Kochi: Sea food exports from the country declined during this fiscal according to Marine Products Export Development Authority (MPDEA) .Fiscal 2003-04 turned out to be a lacklustre year for the domestic seafood industry as the exports declined by 11.83 per cent in quantity and 11.47 per cent in value terms from the previous year.

During 2003-04, seafood exports touched $1.33 billion as against $1.42 billion in 2002-03, while the quantity dropped to 412,000 tonnes from 467,000 tonnes in the same period.

Stung by the imposition of anti-dumping duty by the US on all imports, India's multibillion-dollar seafood industry is now hoping that the government would unveil a favourable export-import (Exim) policy.

The industry hopes that rules would be relaxed in the Exim policy, likely to be unveiled this month, for allowing import of seafood products into India for value-addition and then for re-export.

"In the wake of the anti-dumping duty imposed on all seafood exports to the US, we are now diverting our attention to make India a processing hub," said Abraham Tharakan, president of the Seafood Exporters Association of India (SEAI).

He said that the seafood industry currently faces a slew of procedural problems and the processing of papers is too cumbersome. "We hope that at least this time the central government would be more considerate to us because our proposal for this has been lying with them for almost two years now.

There is tremendous scope in this sector," he said. "Once the present rules of import of seafood are changed, European fishing liners could come directly to any port in India with their catch which could be transferred to any of the seafood processing factories."

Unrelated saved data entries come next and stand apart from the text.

Lemma run_follows_setting (events : list HostEvent) (w : World) :
  live w ->
  isEnabled w
  = WorkspaceConfiguration.get (WorkspaceConfiguration.enabled (configuration w)) true ->
  announced (configuration w) events ->
  isEnabled (run events w)
  = WorkspaceConfiguration.get
      (WorkspaceConfiguration.enabled (configuration (run events w))) true.
Proof.
  revert w. induction events as [|e events IH]; intros w Hlive Hen Han; [exact Hen|].
  cbn [run]. pose proof (deliver_live e w Hlive) as Hlive'.
  pose proof Hlive as (Ht & Hc & _).
  destruct e as [settings affects | document | disk fuel document];
    cbn [announced] in Han.
  - destruct Han as [Hann Han]. apply IH; [exact Hlive' | |].
    + cbn [deliver]. rewrite Hc. cbn [Nat.iter nat_rect].
      destruct (configurationListener_fields affects (set_configuration settings w))
        as (-> & _ & _ & -> & _).
      cbn [configuration isEnabled set_configuration].
      destruct (affects "sass-alias.enabled") eqn:A; [reflexivity|].
      rewrite Hen.
      destruct (Bool.bool_dec
                  (WorkspaceConfiguration.get
                     (WorkspaceConfiguration.enabled settings) true)
                  (WorkspaceConfiguration.get
                     (WorkspaceConfiguration.enabled (configuration w)) true))
        as [Heq|Hne]; [symmetry; exact Heq|].
      apply Hann in Hne. discriminate.
    + cbn [deliver]. rewrite Hc. cbn [Nat.iter nat_rect].
      destruct (configurationListener_fields affects (set_configuration settings w))
        as (-> & _). exact Han.
  - cbn [deliver] in *. rewrite Ht in *. cbn [Nat.iter nat_rect] in *.
    destruct (textListener_same document w) as ((E1 & _ & E2 & _) & _).
    apply IH; [exact Hlive' | rewrite E1, E2; exact Hen | rewrite E2; exact Han].
  - cbn [deliver] in *.
    destruct (provideLinks_same disk fuel document w) as ((E1 & _ & E2 & _) & _).
    apply IH; [exact Hlive' | rewrite E1, E2; exact Hen | rewrite E2; exact Han].
Qed.

(** X23.  After an activation with the setting [enabled] on, and when
    every change of the setting is announced by the event that carries it,
    the provider is registered exactly while the setting is on: after any
    events, one registration is live when the setting is on and none when
    it is off.  (After an activation with the setting off no provider is
    ever registered, whatever the setting becomes.) *)
Theorem provider_follows_the_setting (settings : WorkspaceConfiguration.t)
  (mode : ExtensionMode) (events : list HostEvent) :
  WorkspaceConfiguration.get (WorkspaceConfiguration.enabled settings) true = true ->
  announced settings events ->
  let w := run events (activate (loaded settings mode)) in
  (WorkspaceConfiguration.get (WorkspaceConfiguration.enabled (configuration w)) true
   = true -> exists d, linkProviders w = [d])
  /\ (WorkspaceConfiguration.get (WorkspaceConfiguration.enabled (configuration w)) true
      = false -> linkProviders w = []).
Proof.
  intros H Han w.
  pose proof (activate_live settings mode H) as Hlive.
  assert (Hstart : configuration (activate (loaded settings mode)) = settings
                   /\ isEnabled (activate (loaded settings mode)) = true).
  { destruct settings as [[[|]|] [[|]|]]; destruct mode; cbn in H; try discriminate;
      split; reflexivity. }
  destruct Hstart as [Hconf Hen].
  assert (Hfollow : isEnabled w
                    = WorkspaceConfiguration.get
                        (WorkspaceConfiguration.enabled (configuration w)) true).
  { apply run_follows_setting; [exact Hlive | rewrite Hconf, Hen, H; reflexivity |].
    rewrite Hconf. exact Han. }
  destruct (run_live events _ Hlive) as (_ & _ & Hl & He & _). fold w in Hl, He.
  rewrite <- Hfollow. split; intros E.
  - destruct (provider w) as [d|]; [exists d; exact Hl|].
    apply He in E. congruence.
  - destruct (provider w) as [d|]; [|exact Hl].
    assert (isEnabled w = true) by (apply He; discriminate). congruence.
Qed.
(** * graphql-rate-limit-redis-esm: the [@rateLimit] directive

    A shallow embedding of [src/directive.ts] and [src/types.ts]:
    the argument validator, the key generators, the LRU cache of limiters
    kept by [createRateLimitDirective], and the resolver wrapper installed
    on every annotated field, followed by the properties they satisfy. *)

From Stdlib Require Import List String Ascii Bool Arith ZArith QArith Qround Lia.
From Stdlib Require Import DecimalString DecimalZ Sorting.Sorted SpecFloat.
Import ListNotations.

Local Open Scope string_scope.
Local Open Scope Z_scope.

(* ================================================================= *)
(** ** JavaScript numbers *)

(** A JavaScript [number] is a double.  The model keeps what the directive
    looks at: whether the value is finite, and its exact value when it is.
    Finite values are rationals, next to [NaN] and the two infinities; the
    sign of zero is not kept.  Comparisons and [Math.ceil] are exact on
    doubles; division rounds its result to a double, see [round_double]. *)
Inductive number : Type :=
  | Fin (q : Q)
  | NaN
  | Inf (negative : bool).

Definition num (z : Z) : number := Fin (inject_Z z).

(** The integer a number denotes, when it denotes one. *)
Definition as_integer (n : number) : option Z :=
  match n with
  | Fin q =>
      if (Qnum q mod Zpos (Qden q) =? 0) then Some (Qnum q / Zpos (Qden q))
      else None
  | NaN | Inf _ => None
  end.

(** [Number.isInteger] *)
Definition Number_isInteger (n : number) : bool :=
  match as_integer n with Some _ => true | None => false end.

(** [a <= b] and [a > b] on numbers; every comparison with [NaN] is false. *)
Definition js_le (a b : number) : bool :=
  match a, b with
  | NaN, _ | _, NaN => false
  | Fin x, Fin y => Qle_bool x y
  | Inf true, _ => true
  | _, Inf false => true
  | Inf false, _ => false
  | _, Inf true => false
  end.

Definition js_gt (a b : number) : bool :=
  match a, b with
  | NaN, _ | _, NaN => false
  | _, _ => negb (js_le a b)
  end.

(** [n / d * 2^(-e)] as a fraction of integers. *)
Definition shift_fraction (n d e : Z) : Z * Z :=
  if 0 <=? e then (n, d * 2 ^ e) else (n * 2 ^ (- e), d).

(** The integer part of the binary logarithm of [a / b], for positive [a]
    and [b]. *)
Definition floor_log2 (a b : Z) : Z :=
  let l := Z.log2 a - Z.log2 b in
  let '(n, d) := shift_fraction a b l in
  if d <=? n then l else l - 1.

(** The integer nearest to [n / d], the even one in a tie. *)
Definition round_half_even (n d : Z) : Z :=
  let q := n / d in
  match 2 * (n mod d) ?= d with
  | Lt => q
  | Gt => q + 1
  | Eq => if Z.even q then q else q + 1
  end.

(** [2^e] for any integer [e]. *)
Definition pow2 (e : Z) : Q :=
  if 0 <=? e then inject_Z (2 ^ e) else 1 # Z.to_pos (2 ^ (- e)).
(** * apq: the Postfix mail-queue parser, its date logic, filters and
      legacy transform, embedded from [apq.py].

    Conventions of the embedding.
    - A Python [str] is a [string]; a character is a code point below 256
      (the Latin-1 range), so the predicates on characters below list the
      members of each Python character class inside that range.
    - A Python [dict] is an association list in insertion order
      ([dict V]); assigning to an existing key keeps the key's position.
    - An exception or a [sys.exit] is a value of [exn]; code that can raise
      returns [res A].
    - The float returned by [parse_mailq_date] is a whole number of seconds
      well below 2^53, so it is kept as a [Z]; the float that
      [total_seconds()] gives for an age is the rounded quotient, kept as a
      dyadic number ([float]). *)

From Stdlib Require Import ZArith List String Ascii Bool Lia.
Import ListNotations.

#[local] Open Scope string_scope.
#[local] Open Scope list_scope.
#[local] Open Scope Z_scope.

(** ** Exceptions and results *)

Inductive exn : Type :=
| IndexError
| KeyError (key : string)
| ValueError
| TypeError
| UnboundLocalError (name : string)
| ReError
| NameError (name : string)
| AttributeError
| OverflowError
| SystemExit (code : Z) (stderr : string).

Inductive res (A : Type) : Type :=
| Ok (a : A)
| Raise (e : exn).

Arguments Ok {A} a.
Arguments Raise {A} e.

Definition bind {A B : Type} (r : res A) (k : A -> res B) : res B :=
  match r with
  | Ok a => k a
  | Raise e => Raise e
  end.
(** X17. A 404 for the raw package.json cannot be recovered from: whatever the
    fallback request brings, the check throws, having only written to the
    console. *)
Theorem check_fails_without_raw_package past chunks repo body :
  https_get (GITHUB_API_BASE ++ "/repos/" ++ REPO_OWNER ++ "/" ++ REPO_NAME)
  = Response 200 chunks ->
  parseRepoInfo (String.concat "" chunks) = Js.Normal (Some repo) ->
  https_get (RAW_CONTENT_BASE ++ "/" ++ REPO_OWNER ++ "/" ++ REPO_NAME
             ++ "/" ++ default_branch repo ++ "/package.json")
  = Response 404 body ->
  (exists e, Proc.completion check past = Js.Throw e)
  /\ forall a, In a (Proc.actions check past) -> exists line, a = ConsoleLog line.
Proof.
  intros Hrepo Hinfo Hraw.
  unfold Proc.actions, Proc.completion.
  unfold checkForUpdate, fetchJson, console_log,
    Proc.bind, Proc.ret, Proc.throw, Proc.lift, Proc.act, Proc.ask.
  rewrite Hrepo. cbn [Z.eqb Pos.eqb negb]. rewrite Hinfo. prun.
  rewrite Hraw. cbn [Z.eqb Pos.eqb negb]. prun.
  repeat (psplit; prun).
  all: (split; [eauto|]).
  all: intros act Hin; repeat (destruct Hin as [<-|Hin]; [eauto|]); destruct Hin.
Qed.

(** X18. With both versions read, the comparison decides alone: a newer remote
    version starts the update on the default branch, anything else only
    restarts the application. *)
Theorem check_decides_by_version past chunks repo body text mine theirs :
  https_get (GITHUB_API_BASE ++ "/repos/" ++ REPO_OWNER ++ "/" ++ REPO_NAME)
  = Response 200 chunks ->
  parseRepoInfo (String.concat "" chunks) = Js.Normal (Some repo) ->
  https_get (RAW_CONTENT_BASE ++ "/" ++ REPO_OWNER ++ "/" ++ REPO_NAME
             ++ "/" ++ default_branch repo ++ "/package.json")
  = Response 200 body ->
  parsePackage (String.concat "" body) = Js.Normal (Some (mkPackage (Some theirs))) ->
  readFileSync (past ++ [ConsoleLog "Checking for updates..."])
    (path_join __dirname "package.json") = Js.Normal text ->
  parsePackage text = Js.Normal (Some (mkPackage (Some mine))) ->
  let said :=
    [ConsoleLog "Checking for updates...";
     ConsoleLog ("Local version: " ++ mine);
     ConsoleLog ("Remote version: " ++ theirs)] in
  if compareVersions Number mine theirs
  then
    let announced :=
      said ++ [ConsoleLog "New version found! Starting update process. . ."] in
    Proc.actions check past
    = announced ++ Proc.actions (update (default_branch repo)) (past ++ announced)
    /\ Proc.completion check past
       = Proc.completion (update (default_branch repo)) (past ++ announced)
  else
    Proc.actions check past = said ++ ConsoleLog "App is up to date." :: restart
    /\ Proc.completion check past = Js.Normal tt.
Proof.
  intros Hrepo Hinfo Hraw Hpkg Hread Hmine said. subst said.
  unfold Proc.actions, Proc.completion.
  unfold checkForUpdate, LOCAL_PACKAGE_PATH, fetchJson, restartApp, console_log,
    compareVersionFields, Proc.bind, Proc.ret, Proc.throw, Proc.lift, Proc.act,
    Proc.ask.
  rewrite Hrepo. cbn [Z.eqb Pos.eqb negb]. rewrite Hinfo. prun.
  rewrite Hraw. cbn [Z.eqb Pos.eqb negb]. rewrite Hpkg. prun.
  rewrite !app_nil_r. rewrite Hread. prun. rewrite Hmine. prun.
  destruct (compareVersions Number mine theirs); prun.
  - rewrite <- !app_assoc. cbn [app].
    destruct (update _ _) as [acts r]. split; reflexivity.
  - split; reflexivity.
Qed.
End UpdaterProperties.
(** * Audio utilities for the Gemini Live API: a shallow embedding

    Source: [gemini-live-api/scripts/audio_utils.py].

    Conventions of the embedding.
    - A Python exception is a value of [exn]; a call that may raise returns
      a [result].
    - A [bytes] object is a [list Z] of values in [0, 256); a [str] is a
      Rocq [string] whose characters are code points (a code point above
      127 is a non-ASCII character).
    - An [int16] sample is a [Z] in [-32768, 32767]; numpy stores it in two
      bytes, low byte first (the module's comments fix little-endian).
    - A finite floating-point number is the rational it denotes; every
      inexact operation rounds its exact result to the nearest number of the
      format, ties to even ([fround]).  NaN and infinities are outside the
      model: where the Python code turns an overflow into an exception the
      model raises it, and array values are assumed finite. *)

From Stdlib Require Import ZArith List String Ascii Bool Lia.
From Stdlib Require Import QArith Qround Qabs Qpower Qreduction Lqa.
From Stdlib Require Import Floats.SpecFloat.
Import ListNotations.

Local Open Scope Z_scope.

(** ** Exceptions *)

Inductive exn : Set :=
| ValueError          (* also the base class of binascii.Error *)
| BinasciiError       (* binascii.Error, raised by base64.b64decode *)
| ZeroDivisionError
| OverflowError.

Inductive result (A : Type) : Type :=
| Ok (a : A)
| Raise (e : exn).

Arguments Ok {A} a.
Arguments Raise {A} e.

Definition bind {A B : Type} (r : result A) (k : A -> result B) : result B :=
  match r with
  | Ok a => k a
  | Raise e => Raise e
  end.

Notation "x <- r ;; k" := (bind r (fun x => k))
  (at level 61, r at next level, right associativity).

Definition raises {A : Type} (r : result A) : Prop := exists e, r = Raise e.

(** ** Audio format constants *)

Definition INPUT_SAMPLE_RATE : Z := 16000.
Definition OUTPUT_SAMPLE_RATE : Z := 24000.
Definition CHANNELS : Z := 1.
Definition SAMPLE_WIDTH : Z := 2.

(** ** The base64 codec of the Python library

    [base64.b64encode] and [base64.b64decode] are library code.  The encoder
    follows RFC 4648 section 4 group by group; the decoder is the state
    machine of [binascii.a2b_base64] in its default, non-strict mode, which
    is what [b64decode(s)] runs with [validate=False]. *)

Module Base64.

Definition alphabet : list ascii :=
  list_ascii_of_string
    "ABCDEFGHIJKLMNOPQRSTUVWXYZabcdefghijklmnopqrstuvwxyz0123456789+/".

Definition BASE64_PAD : ascii := "="%char.

Definition code (c : ascii) : Z := Z.of_N (N_of_ascii c).

(** [table_b2a_base64[i]] for a sextet [i]. *)
Definition table_b2a_base64 (i : Z) : ascii :=
  nth (Z.to_nat i) alphabet BASE64_PAD.

(** [table_a2b_base64[c]]: the sextet of an alphabet character, and a value
    of at least 64 for every other character. *)
Definition table_a2b_base64 (c : ascii) : Z :=
  let n := code c in
  if (65 <=? n) && (n <=? 90) then n - 65
  else if (97 <=? n) && (n <=? 122) then n - 71
  else if (48 <=? n) && (n <=? 57) then n + 4
  else if n =? 43 then 62
  else if n =? 47 then 63
  else 255.

Definition is_pad (c : ascii) : bool := code c =? code BASE64_PAD.

Definition is_alpha (c : ascii) : bool :=
  negb (is_pad c) && (table_a2b_base64 c <? 64).

Definition sextet0 (b0 : Z) : Z := Z.shiftr b0 2.
Definition sextet1 (b0 b1 : Z) : Z :=
  Z.lor (Z.shiftl (Z.land b0 3) 4) (Z.shiftr b1 4).
Definition sextet2 (b1 b2 : Z) : Z :=
  Z.lor (Z.shiftl (Z.land b1 15) 2) (Z.shiftr b2 6).
Definition sextet3 (b2 : Z) : Z := Z.land b2 63.
Section BridgeChannels.
Context {World : Type} (client : Client World).




(** The calls of [channelUpdate], in the order of the model's
    [Set_List]. *)
Lemma channelUpdate_calls_in_order (st : St World) :
  exists detached attached : list string,
    calls (snd (channelUpdate client st))
    = calls st
      ++ CallChannelsUpdate (Id (data st)) (fst (constructChannelPayload (data st)))
         :: map (CallChannelsDetach (Id (data st))) detached
         ++ map (CallChannelsAttach (Id (data st))) attached
    /\ detached `prefix_of`
         Set_List (as_set (prior (data st) !! "checks")
                   ∖ as_set (fields (data st) !! "checks"))
    /\ attached `prefix_of`
         Set_List (as_set (fields (data st) !! "checks")
                   ∖ as_set (prior (data st) !! "checks"))
    /\ (attached <> [] ->
        detached = Set_List (as_set (prior (data st) !! "checks")
                             ∖ as_set (fields (data st) !! "checks")))
    /\ (as_set (prior (data st) !! "checks") = as_set (fields (data st) !! "checks") ->
        detached = [] /\ attached = []).
Proof.
  set (os := as_set (prior (data st) !! "checks")).
  set (ns := as_set (fields (data st) !! "checks")).
  unfold channelUpdate, mbind, M_bind, d_Id, on_data, remote.
  cbn [data world calls].
  pose proof (constructChannelPayload_no_error (data st)) as Hp.
  destruct (constructChannelPayload (data st)) as [payload err].
  cbn [snd] in Hp. subst err. cbn [fst data world calls].
  destruct (Channels_Update client (Id (data st)) payload (world st)) as [[e |] w].
  { exists [], []. cbn [mret M_ret fst snd calls map app].
    repeat split; try apply prefix_nil; done. }
  cbn [data world calls].
  unfold HasChange, GetChange. fold os ns.
  destruct (bool_decide (os = ns)) eqn:Heq; cbn [negb data world calls].
  { exists [], []. cbn [mret M_ret fst snd calls map app].
    repeat split; try apply prefix_nil; done. }
  apply bool_decide_eq_false in Heq.
  fold os ns.
  set (detach := Set_List (os ∖ ns)). set (attach := Set_List (ns ∖ os)).
  assert (Hd0 : forall s : St World,
             (if (0 <? length detach)%nat
              then detach_loop World client detach else mret None) s
             = detach_loop World client detach s)
    by (intros s; destruct detach; reflexivity).
  assert (Ha0 : forall s : St World,
             (if (0 <? length attach)%nat
              then attach_loop World client attach else mret None) s
             = attach_loop World client attach s)
    by (intros s; destruct attach; reflexivity).
  rewrite Hd0.
  match goal with
  | |- context [detach_loop World client detach ?s] =>
      destruct (detach_loop_calls client detach s)
        as (Hd & detached & Hpre & Hcalls & Hall);
      destruct (detach_loop World client detach s) as [[e |] st1]
  end; cbn [fst snd data calls] in Hd, Hcalls, Hall.
  { exists detached, []. cbn [mret M_ret fst snd map]. rewrite app_nil_r.
    split; [rewrite Hcalls, <- app_assoc; reflexivity |].
    repeat split; try apply prefix_nil; try assumption; done. }
  rewrite Ha0.
  destruct (attach_loop_calls client attach st1)
    as (Hd' & attached & Hpre' & Hcalls' & Hall').
  exists detached, attached. rewrite Hd in Hcalls'.
  split; [rewrite Hcalls', Hcalls, <- !app_assoc; reflexivity |].
  repeat split; auto; done.
Qed.


(** X12: the calls of a channel update come in one order: the update with
    the payload built from the data, then detach calls, then attach calls.
    The detach calls go to removed checks and the attach calls to added
    checks, each at most once; an attach call is issued only after every
    removed check has been detached; and with unchanged checks the update
    call is the only one. *)
Theorem channelUpdate_detaches_before_it_attaches (st : St World) :
  exists detached attached : list string,
    calls (snd (channelUpdate client st))
    = calls st
      ++ CallChannelsUpdate (Id (data st)) (fst (constructChannelPayload (data st)))
         :: map (CallChannelsDetach (Id (data st))) detached
         ++ map (CallChannelsAttach (Id (data st))) attached
    /\ NoDup detached
    /\ (forall check : string,
          check ∈ detached ->
          check ∈ as_set (prior (data st) !! "checks")
                  ∖ as_set (fields (data st) !! "checks"))
    /\ NoDup attached
    /\ (forall check : string,
          check ∈ attached ->
          check ∈ as_set (fields (data st) !! "checks")
                  ∖ as_set (prior (data st) !! "checks"))
    /\ (attached <> [] ->
        forall check : string,
          check ∈ as_set (prior (data st) !! "checks")
                  ∖ as_set (fields (data st) !! "checks") ->
          check ∈ detached)
    /\ (as_set (prior (data st) !! "checks") = as_set (fields (data st) !! "checks") ->
        detached = [] /\ attached = []).
Proof.
  destruct (channelUpdate_calls_in_order st)
    as (detached & attached & Hcalls & Hpd & Hpa & Hall & Hsame).
  exists detached, attached.
  apply prefix_of_Set_List in Hpd as [Hnd Hind].
  apply prefix_of_Set_List in Hpa as [Hna Hina].
  repeat (split; [assumption |]).
  split; [| exact Hsame].
  intros Hne check Hin. rewrite (Hall Hne). by apply elem_of_elements.
Qed.

(** X13: when the service returns the channel, [channelRead] returns no
    error after that one call, leaves the identifier and the prior state
    alone, has written type, handle, alias and the checks (as a set) and
    no other key; the payload built from the data afterwards carries the
    type, handle and alias of the remote channel, and never an identifier
    or checks. *)
Theorem channelRead_stores_the_remote_channel (st : St World) (c : Channel) (w : World) :
  Channels_Read client (Id (data st)) (world st) = (Ok c, w) ->
  fst (channelRead client st) = None
  /\ world (snd (channelRead client st)) = w
  /\ calls (snd (channelRead client st)) = calls st ++ [CallChannelsRead (Id (data st))]
  /\ Id (data (snd (channelRead client st))) = Id (data st)
  /\ prior (data (snd (channelRead client st))) = prior (data st)
  /\ fields (data (snd (channelRead client st))) !! "type"
     = Some (VString (Channel_Type c))
  /\ fields (data (snd (channelRead client st))) !! "handle"
     = Some (VString (Channel_Handle c))
  /\ fields (data (snd (channelRead client st))) !! "alias"
     = Some (VString (Channel_Alias c))
  /\ (forall check : string,
        check ∈ as_set (fields (data (snd (channelRead client st))) !! "checks")
        <-> check ∈ Channel_Checks c)
  /\ (forall key : string,
        key ∉ channel_keys ->
        fields (data (snd (channelRead client st))) !! key = fields (data st) !! key)
  /\ constructChannelPayload (data (snd (channelRead client st)))
     = ({| Channel_Ident := EmptyString; Channel_Type := Channel_Type c;
           Channel_Handle := Channel_Handle c; Channel_Alias := Channel_Alias c;
           Channel_Checks := [] |}, None).
Proof.
  intros Hread. rewrite (channelRead_Ok client st c w Hread).
  cbn [fst snd after data world calls with_fields Id fields prior].
  destruct (channel_fields_lookup c (fields (data st))) as (Ht & Hh & Ha & Hc).
  repeat (split; [first [reflexivity | assumption] |]).
  split; [| split].
  - intros check. rewrite Hc. cbn [as_set]. apply elem_of_list_to_set.
  - intros key Hk. by apply channel_fields_other.
  - unfold constructChannelPayload, GetOk. cbn [fields with_fields].
    rewrite Ht, Hh, Ha. cbn [is_zero].
    destruct (String.eqb_spec (Channel_Type c) EmptyString) as [-> | _],
      (String.eqb_spec (Channel_Handle c) EmptyString) as [-> | _],
      (String.eqb_spec (Channel_Alias c) EmptyString) as [-> | _]; reflexivity.
Qed.

End BridgeChannels.

(** *** The operations in front of the in-memory service *)

Lemma payload_of_validated_check_is_well_formed_witness :
  check_validated https_check
  /\ constructCheckPayload https_check = (https_payload, None)
  /\ In (Check_Method https_payload) supportedHTTPMethods
  /\ Check_Regions https_payload <> []
  /\ 5 <= Check_Interval https_payload <= 900.
Proof.
  assert (Hv : check_validated https_check) by (vm_compute; reflexivity).
  assert (Hp : constructCheckPayload https_check = (https_payload, None))
    by (vm_compute; reflexivity).
  split; [exact Hv |]. split; [exact Hp |].
  destruct (payload_of_validated_check_is_well_formed https_check https_payload Hv Hp)
    as (_ & Hhttp & Hreg & _ & _ & _ & Hint & _).
  assert (Eh : is_http_protocol (Check_Protocol https_payload) = true)
    by (vm_compute; reflexivity).
  rewrite Eh in Hhttp. destruct Hhttp as [Hm _].
  split; [exact Hm |]. split; [exact Hreg |].
  destruct Hint as [H0 | Hint]; [vm_compute in H0; discriminate | exact Hint].
Defined.

Lemma invalid_check_payload_reaches_no_service_witness :
  snd (constructCheckPayload (data (create_tcp_check_with_method empty_memory)))
  = Some (dquote +:+ "method" +:+ dquote +:+ " cannot be used with a TCP resource")
  /\ checkCreate memory_client (create_tcp_check_with_method empty_memory)
     = (Some (dquote +:+ "method" +:+ dquote +:+ " cannot be used with a TCP resource"),
        create_tcp_check_with_method empty_memory)
  /\ checkUpdate memory_client (create_tcp_check_with_method empty_memory)
     = (Some (dquote +:+ "method" +:+ dquote +:+ " cannot be used with a TCP resource"),
        create_tcp_check_with_method empty_memory).
Proof.
  assert (Herr : snd (constructCheckPayload
                        (data (create_tcp_check_with_method empty_memory)))
                 = Some (dquote +:+ "method" +:+ dquote
                         +:+ " cannot be used with a TCP resource"))
    by (vm_compute; reflexivity).
  split; [exact Herr |].
  exact (invalid_check_payload_reaches_no_service memory_client
           (create_tcp_check_with_method empty_memory) _ Herr).
Defined.

Lemma checkRead_stores_the_remote_check_witness :
  Checks_Read memory_client (Id (data created_https_check)) (world created_https_check)
  = (Ok stored_https_check, world created_https_check)
  /\ fst (checkRead memory_client created_https_check) = None
  /\ fields (data (snd (checkRead memory_client created_https_check))) !! "name"
     = Some (VString "My website")
  /\ fields (data (snd (checkRead memory_client created_https_check))) !! "interval"
     = Some (VInt 60).
Proof.
  assert (Hread : Checks_Read memory_client (Id (data created_https_check))
                    (world created_https_check)
                  = (Ok stored_https_check, world created_https_check))
    by (vm_compute; reflexivity).
  split; [exact Hread |].
  destruct (checkRead_stores_the_remote_check memory_client created_https_check
              stored_https_check (world created_https_check) Hread)
    as (Hnone & _ & _ & _ & _ & Hname & _ & _ & Hint & _).
  split; [exact Hnone |]. split; [exact Hname | exact Hint].
Defined.

Lemma payload_after_read_is_the_remote_check_witness :
  Checks_Read memory_client (Id (data created_https_check)) (world created_https_check)
  = (Ok stored_https_check, world created_https_check)
  /\ is_ascii (Check_Resource stored_https_check) = true
  /\ snd (constructCheckPayload
            (data (snd (checkRead memory_client created_https_check)))) = None.
Proof.
  assert (Hread : Checks_Read memory_client (Id (data created_https_check))
                    (world created_https_check)
                  = (Ok stored_https_check, world created_https_check))
    by (vm_compute; reflexivity).
  assert (Hascii : is_ascii (Check_Resource stored_https_check) = true)
    by (vm_compute; reflexivity).
  split; [exact Hread |]. split; [exact Hascii |].
  apply (proj1 (payload_after_read_is_the_remote_check memory_client
                  created_https_check stored_https_check
                  (world created_https_check) Hread Hascii)).
  vm_compute. split; discriminate.
Defined.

India has more than 200 seafood-processing factories of international standards and all these plants operate at just 15 per cent of their capacity.

"Kerala has the highest number with more than 40 per cent of the factories, followed by Andhra Pradesh, Tamil Nadu and Gujarat," said Tharakan.

"Our peak season is limited to just four months after the monsoon and after that most factories remain idle. Moreover, we have the required labour force also for processing," he added.

send this article to a friend "I am certain that this industry will not have to look anywhere else if there is a favourable Exim policy. As always, we are keeping our fingers crossed," said Tharakan.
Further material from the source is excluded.